Quando la politica era popolata da giganti e non dai Civati
Ovviamente la storia non si ripete. Quanto meno nei medesimi termini. Mezzo secolo fa la politica italiana, messa confronto con quella di oggi, era popolata di giganti. Anche allora – forse più di oggi – c’erano dei giovani, i quali, quando non sapevano stare al loro posto, qualcuno glielo faceva capire subito e soprattutto le loro gesta temerarie non rimbalzavano come palle sui giornali e sulle tv, alla stregua dei vari Civati, Orfini, Fassina, Serracchiani e Renzi di oggi (personalità complesse nei cui curricula si annoverano collezioni di medaglie dei bronzo ottenute nei campionati di calcetto organizzati negli oratori o coppe di gare a biliardo promosse dai tanti Bar Sport disseminati lungo la Penisola).

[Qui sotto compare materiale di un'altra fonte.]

(** * Market-data ingestion: stream client, metrics, collectors, order book

    A shallow embedding of [feed.py], [metrics.py], the two collectors and
    [get_plot_data] of [plot_live.py] and the collector of
    [latency_live.py], together with the order-book store that
    [tests/test_orderbook.py] exercises.

    Conventions of the embedding.
    - A decoded message is a Python [dict] with string keys: a
      [gmap string value].
    - Python [int] is [Z].  Python [float] is read as an exact rational
      ([Qc], canonical rationals with Leibniz equality): rounding, infinities
      and NaN of IEEE doubles are outside the model.
    - Code that can raise returns a [result]; code that mutates module-level
      buffers threads them explicitly and returns the buffers reached when
      the exception left the function. *)

From Stdlib Require Import ZArith QArith Qcanon Lia Lqa Ascii String.
From stdpp Require Import base option numbers list strings gmap fin_maps sorting.

#[local] Open Scope Z_scope.

(** ** Python values, exceptions, dictionaries *)

Module Py.

Inductive value :=
| VInt (z : Z)
| VFloat (x : Qc)
| VStr (s : string)
| VNone.

Inductive exn :=
| KeyError (k : string)
| ValueError
| TypeError
| ZeroDivisionError
| JSONDecodeError
| ConnectionClosedError
| InvalidStatusCode
| OtherError (tag : string).

Inductive result (A : Type) :=
| Ok (a : A)
| Raise (e : exn).
Arguments Ok {A} a.
Arguments Raise {A} e.

Definition bind {A B} (m : result A) (k : A -> result B) : result B :=
  match m with
  | Ok a => k a
  | Raise e => Raise e
  end.

#[global] Instance result_bind : MBind result := fun A B k m => bind m k.
#[global] Instance result_ret : MRet result := fun A a => Ok a.

Definition is_ok {A} (m : result A) : bool :=
  match m with Ok _ => true | Raise _ => false end.

(** [d[k]] *)
Definition getitem (d : gmap string value) (k : string) : result value :=
  match d !! k with
  | Some v => Ok v
  | None => Raise (KeyError k)
  end.

(** [s * n] on strings: [n] copies of [s], none when [n <= 0]. *)
Fixpoint str_repeat (n : nat) (s : string) : string :=
  match n with
  | O => EmptyString
  | S n' => String.append s (str_repeat n' s)
  end.

(** [v * k] for an integer literal [k]. *)
Definition mul_int (v : value) (k : Z) : result value :=
  match v with
  | VInt z => Ok (VInt (z * k))
  | VFloat x => Ok (VFloat (x * Qc_of_Z k))
  | VStr s => Ok (VStr (str_repeat (Z.to_nat k) s))
  | VNone => Raise TypeError
  end.

(** [v >= c] for an integer [c]. *)
Definition ge_int (v : value) (c : Z) : result bool :=
  match v with
  | VInt z => Ok (c <=? z)
  | VFloat x => Ok (bool_decide (Qc_of_Z c ≤ x)%Qc)
  | VStr _ => Raise TypeError
  | VNone => Raise TypeError
  end.

(** [v / k] for a float literal [k] (true division). *)
Definition div_float (v : value) (k : Qc) : result Qc :=
  match v with
  | VInt z => if bool_decide (k = 0%Qc) then Raise ZeroDivisionError
              else Ok (Qc_of_Z z / k)%Qc
  | VFloat x => if bool_decide (k = 0%Qc) then Raise ZeroDivisionError
                else Ok (x / k)%Qc
  | VStr _ => Raise TypeError
  | VNone => Raise TypeError
  end.

(** [v - w] *)
Definition sub (v w : value) : result value :=
  match v, w with
  | VInt a, VInt b => Ok (VInt (a - b))
  | VInt a, VFloat y => Ok (VFloat (Qc_of_Z a - y))
  | VFloat x, VInt b => Ok (VFloat (x - Qc_of_Z b))
  | VFloat x, VFloat y => Ok (VFloat (x - y))
  | _, _ => Raise TypeError
  end.

(** [l[i:]] *)
Definition slice_from {A} (i : Z) (l : list A) : list A :=
  if i <? 0
  then drop (Z.to_nat (Z.max 0 (Z.of_nat (length l) + i))) l
  else drop (Z.to_nat i) l.

(** [not l] on a list *)
Definition is_empty {A} (l : list A) : bool :=
  match l with [] => true | _ :: _ => false end.

Section Float.
(** The builtin [float] applied to a [str]; [None] stands for
    [ValueError]. *)
Variable float_of_str : string -> option Qc.

(** [float(v)] *)
Definition float (v : value) : result Qc :=
  match v with
  | VInt z => Ok (Qc_of_Z z)
  | VFloat x => Ok x
  | VStr s => match float_of_str s with
              | Some x => Ok x
              | None => Raise ValueError
              end
  | VNone => Raise TypeError
  end.
End Float.

(** [sum(f(x) for x in l)], accumulating left to right from [acc]; the
    first element on which [f] raises ends the sum. *)
Fixpoint sum_gen {A} (f : A -> result Qc) (l : list A) (acc : Qc) : result Qc :=
  match l with
  | [] => Ok acc
  | x :: l' => v ← f x; sum_gen f l' (acc + v)%Qc
  end.

(** *** Plain decimal literals

    The part of [float] on strings that the feed needs: an optional
    sign, digits, and an optional fractional part ([12], [-3.50], [.5],
    [7.]).  It instantiates [float_of_str] where a property is run on
    concrete messages. *)

Definition digit_of_ascii (c : ascii) : option Z :=
  let n := Z.of_nat (nat_of_ascii c) in
  if (48 <=? n) && (n <=? 57) then Some (n - 48) else None.

(** Reads the leading digits of [s]: their value on top of [acc], how
    many there were, and the rest of the string. *)
Fixpoint read_digits (s : string) (acc : Z) (count : nat) : Z * nat * string :=
  match s with
  | EmptyString => (acc, count, EmptyString)
  | String c s' =>
      match digit_of_ascii c with
      | Some d => read_digits s' (10 * acc + d) (S count)
      | None => (acc, count, s)
      end
  end.

Definition unsigned_decimal (s : string) : option Qc :=
  let '(int_part, n_int, rest) := read_digits s 0 O in
  match rest with
  | EmptyString => if Nat.eqb n_int 0 then None else Some (Qc_of_Z int_part)
  | String c rest' =>
      if Ascii.eqb c "."%char then
        let '(frac_part, n_frac, rest'') := read_digits rest' 0 O in
        match rest'' with
        | EmptyString =>
            if Nat.eqb (n_int + n_frac) 0 then None
            else Some (Qc_of_Z int_part
                       + Qc_of_Z frac_part / Qc_of_Z (10 ^ Z.of_nat n_frac))%Qc
        | String _ _ => None
        end
      else None
  end.

Definition float_of_decimal (s : string) : option Qc :=
  match s with
  | String c s' =>
      if Ascii.eqb c "-"%char then Qcopp <$> unsigned_decimal s'
      else unsigned_decimal s
  | EmptyString => None
  end.

End Py.

Import Py.

(** ** metrics.py *)

Module Metrics.
#[local] Open Scope Qc_scope.

Definition calculate_spread (best_bid best_ask : Qc) : option Qc :=
  if bool_decide (0 < best_bid) && bool_decide (0 < best_ask)
     && bool_decide (best_bid < best_ask)
  then Some (best_ask - best_bid)
  else None.

Definition calculate_mid_price (best_bid best_ask : Qc) : option Qc :=
  if bool_decide (0 < best_bid) && bool_decide (0 < best_ask)
     && bool_decide (best_bid < best_ask)
  then Some ((best_ask + best_bid) / 2)
  else None.

Definition calculate_order_book_imbalance (bid_volume ask_volume : Qc) : option Qc :=
  let total_volume := bid_volume + ask_volume in
  if bool_decide (0 < total_volume)
  then Some ((bid_volume - ask_volume) / total_volume)
  else None.

Section WithFloat.
Variable float_of_str : string -> option Qc.
#[local] Abbreviation float := (Py.float float_of_str).

(** [float(trade['p']) * float(trade['q'])] *)
Definition trade_value (trade : gmap string value) : result Qc :=
  vp ← getitem trade "p";
  p ← float vp;
  vq ← getitem trade "q";
  q ← float vq;
  Ok (p * q).

(** [float(trade['q'])] *)
Definition trade_qty (trade : gmap string value) : result Qc :=
  vq ← getitem trade "q";
  float vq.

Definition calculate_vwap
    (trades : list (gmap string value)) (window_size_trades : Z)
  : result (option Qc) :=
  if is_empty trades || (window_size_trades <=? 0)%Z then Ok None
  else
    let relevant_trades := slice_from (- window_size_trades) trades in
    total_value ← sum_gen trade_value relevant_trades 0;
    total_volume ← sum_gen trade_qty relevant_trades 0;
    if bool_decide (total_volume = 0) then Ok None
    else Ok (Some (total_value / total_volume)).

(** The [for trade in reversed(trades)] loop, with its [break]. *)
Fixpoint volume_scan (cutoff_time_ns : Z)
    (reversed_trades : list (gmap string value)) (volume : Qc) : result Qc :=
  match reversed_trades with
  | [] => Ok volume
  | trade :: rest =>
      trade_time_ms ← getitem trade "T";
      trade_time_ns ← mul_int trade_time_ms 1000000;
      recent ← ge_int trade_time_ns cutoff_time_ns;
      if (recent : bool)
      then q ← trade_qty trade; volume_scan cutoff_time_ns rest (volume + q)
      else Ok volume
  end.

Definition calculate_trade_volume_per_second
    (trades : list (gmap string value)) (current_time_ns window_seconds : Z)
  : result Qc :=
  if is_empty trades || (window_seconds <=? 0)%Z then Ok 0
  else
    let window_ns := (window_seconds * 1000000000)%Z in
    let cutoff_time_ns := (current_time_ns - window_ns)%Z in
    volume_scan cutoff_time_ns (reverse trades) 0.
(** * flint: entity queries and the RDL/HTML translator

    A shallow embedding of the query layer of flint
    ([flint/interface.py], [flint/entities/solars.py],
    [flint/entities/universe.py]) and the properties its
    specification states about it.

    Python values are modelled as follows.
    - [str] is a sequence of code points.  Nicknames, which are only
      compared and looked up, are Rocq [string]s; the text the markup
      translator rewrites is a [list N] of code points, so that every
      Python string is covered.
    - [dict] is an association list in insertion order: assigning to
      an existing key keeps the key's position and replaces the value.
    - an exception is the [inl] of a sum; [None] is the [None] of an
      option.
    - an attribute that a method assigns is a field of a value that
      the method returns again (explicit state passing). *)

From Stdlib Require Import List Bool Arith ZArith NArith Lia String Ascii.
From Stdlib Require Import Permutation.
From Stdlib Require Import PrimFloat.
Import ListNotations.

Set Implicit Arguments.

(** ** Python exceptions and results *)

Inductive exn : Type :=
| KeyError
| IndexError
| AttributeError.

Definition result (A : Type) : Type := (exn + A)%type.

Definition raise {A : Type} (e : exn) : result A := inl e.
Definition ret {A : Type} (a : A) : result A := inr a.

Definition bind {A B : Type} (m : result A) (k : A -> result B) : result B :=
  match m with
  | inl e => inl e
  | inr a => k a
  end.

Notation "x <- m ;; k" := (bind m (fun x => k))
  (at level 61, m at next level, right associativity).

(** A comprehension or a [for] loop that builds a list: the first
    exception ends it. *)
Fixpoint mapM {A B : Type} (f : A -> result B) (l : list A) : result (list B) :=
  match l with
  | [] => ret []
  | a :: t => b <- f a ;; bs <- mapM f t ;; ret (b :: bs)
  end.
(** * Verification of the multisig governance engine and the forwarder queue

    The multisig contract (contracts/examples/multisig) is exercised by
    [multisig_whitebox_test.rs]; its engine (roles, quorum, action store,
    signatures, dispatcher) is modelled here as an explicit contract state
    with check-then-act transactions.  The forwarder-queue contract
    (forwarder_queue.rs) is modelled after its source: a linked-list
    storage mapper used as a FIFO queue. *)

From stdpp Require Import base gmap list strings.
From Stdlib Require Import Lia Sorting.Sorted.
From Stdlib Require Strings.Byte.

Module Multisig.

(** Identities are opaque addresses, compared byte for byte: modelled as [Z]. *)
Abbreviation Identity := Z (only parsing).

(** [UserRole::None], [UserRole::Proposer], [UserRole::BoardMember]. *)
Inductive UserRole := RoleNone | Proposer | BoardMember.

#[global] Instance UserRole_eq_dec : EqDecision UserRole.
Proof. solve_decision. Defined.

Definition is_board_member (r : UserRole) : bool :=
  match r with BoardMember => true | _ => false end.

Record CallActionData := {
  to : Identity;
  egld_amount : N;
  endpoint_name : option string;
  arguments : list string
}.

(** The [Action] tagged union. *)
Inductive Action :=
| AddBoardMember (a : Identity)
| AddProposer (a : Identity)
| RemoveUser (a : Identity)
| ChangeQuorum (n : nat)
| SendTransferExecute (d : CallActionData)
| SendAsyncCall (d : CallActionData)
| SCDeployFromSource (amount : N) (source : Identity) (code_metadata : N)
    (args : list string)
| SCUpgradeFromSource (sc_address : Identity) (amount : N) (source : Identity)
    (code_metadata : N) (args : list string).

(** A stored action: its payload, its proposer and its signer set. *)
Record ActionEntry := {
  action_data : Action;
  action_proposer : Identity;
  action_signers : list Identity
}.

(** The error taxonomy.  [QuorumReached] is the rejection of [discard] on an
    action whose quorum is met (the spec names no error for it). *)
Inductive Error :=
| Unauthorized | NotFound | QuorumNotMet | InvalidQuorum
| QuorumWouldBeUnreachable | NothingToRemove | QuorumReached.

(** Contract storage.  [users] lists every identity that was ever given a
    role, in registration order (the board-member and proposer lists are
    read from it); [external_calls] records the requests handed to the
    external transfer, call and deployment primitives. *)
Record State := mkState {
  user_roles : gmap Z UserRole;
  users : list Identity;
  num_board_members : nat;
  quorum : nat;
  action_last_id : nat;
  actions : gmap nat ActionEntry;
  external_calls : list Action
}.

(** ** A small error monad over the state *)

Inductive Result (A : Type) := Ok (a : A) | Err (e : Error).
Arguments Ok {A} a.
Arguments Err {A} e.

Definition M (A : Type) := State -> Result (A * State).

Definition ret {A} (a : A) : M A := fun st => Ok (a, st).
Definition bind {A B} (c : M A) (k : A -> M B) : M B := fun st =>
  match c st with Ok (a, st') => k a st' | Err e => Err e end.
Definition throw {A} (e : Error) : M A := fun _ => Err e.
Definition get : M State := fun st => Ok (st, st).
Definition modify (f : State -> State) : M unit := fun st => Ok (tt, f st).
Definition require (b : bool) (e : Error) : M unit :=
  if b then ret tt else throw e.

Ritorniamo per un attimo agli anni Cinquanta
Ma è ora di snodare il filo del ragionamento. Fine anni ’50: l’Italia attraversava una fase di boom economico (è una differenza profonda con la situazione di oggi); l’alleanza centrista (dopo la sconfitta elettorale del 1953 sulla cosiddetta legge truffa (che poi era cento volte migliore del Porcellum, perché non regalava – lo ha fatto notare anche Giorgio Napolitano – un premio di maggioranza tanto sproporzionato rispetto ai voti veri, da divenire ingestibile) si era logorata; il Psi aveva compiuto faticosamente i primi passi di autonomia dal Pci; l’apertura a sinistra verso i socialisti era il tema che da anni interessava il dibattito della Dc.
L’esperienza del governo Tambroni
Il nodo fu sciolto da Aldo Moro al Congresso di Napoli del 1959, ma i contrasti non furono superati, anche perché nel Partito socialista vi era, simmetricamente, la medesima ostilità nei confronti di un’alleanza con il partito della Democrazia cristiana a cui si rivolgevano più o meno le stesse accuse e critiche che da vent’anni a questa parte si addossano al Cavaliere e alle sue formazioni politiche. Per la sinistra è sempre stato così: gli avversari politici non possono non essere anche dei criminali, tra i peggiori, proprio perché, tautologicamente, solo un criminale può essere un avversario politico. Nel 1960, messa ormai alle strette, piuttosto che svoltare a sinistra la Dc preferì correre l’avventura del governo Tambroni, appoggiato in modo determinante dal Msi: il che, nella Prima Repubblica, era di per sé un’anomalia, una sorta di attentato alla Costituzione materiale cui sorsero proteste e agitazioni delle forze di sinistra, con morti a Reggio Emilia e in Sicilia, in occasione degli scontri con le Forze dell’Ordine. A Roma restò famosa, a Porta S.Paolo, una carica dei carabinieri a cavallo sotto il comando di Raimondo D’Inzeo, fino a quel momento noto, insieme al fratello Raffaele, soltanto per i successi nelle gare ippiche. Il governo cadde sotto il colpi della protesta popolare; venne costituito un esecutivo presieduto da Amintore Fanfani con l’astensione del Psi di Pietro Nenni.
Verso il centrosinistra
Era un prodromo della svolta. Per arrivare, però, ad un governo di centro sinistra organico (presieduto da Aldo Moro) dovettero passare ancora degli anni. Dentro il Psi vi fu un capovolgimento di maggioranza nel senso che una parte degli autonomisti guidati da Riccardo Lombardi (una personalità negativa come uno sciame di fameliche cavallette su di un campo di grano, benché esercitasse un grande fascino soprattutto sui giovani, compreso chi scrive) si alleò con la sinistra del partito per bocciare il programma negoziato da Nenni con la Dc (per come era formulata la riforma urbanistica). Poi, dopo un congresso di ricomposizione, all’inizio del 1964 i socialisti entrarono al governo, mentre la corrente di sinistra – che si era fidata di Lombardi – uscì dal partito e fondò il Psiup.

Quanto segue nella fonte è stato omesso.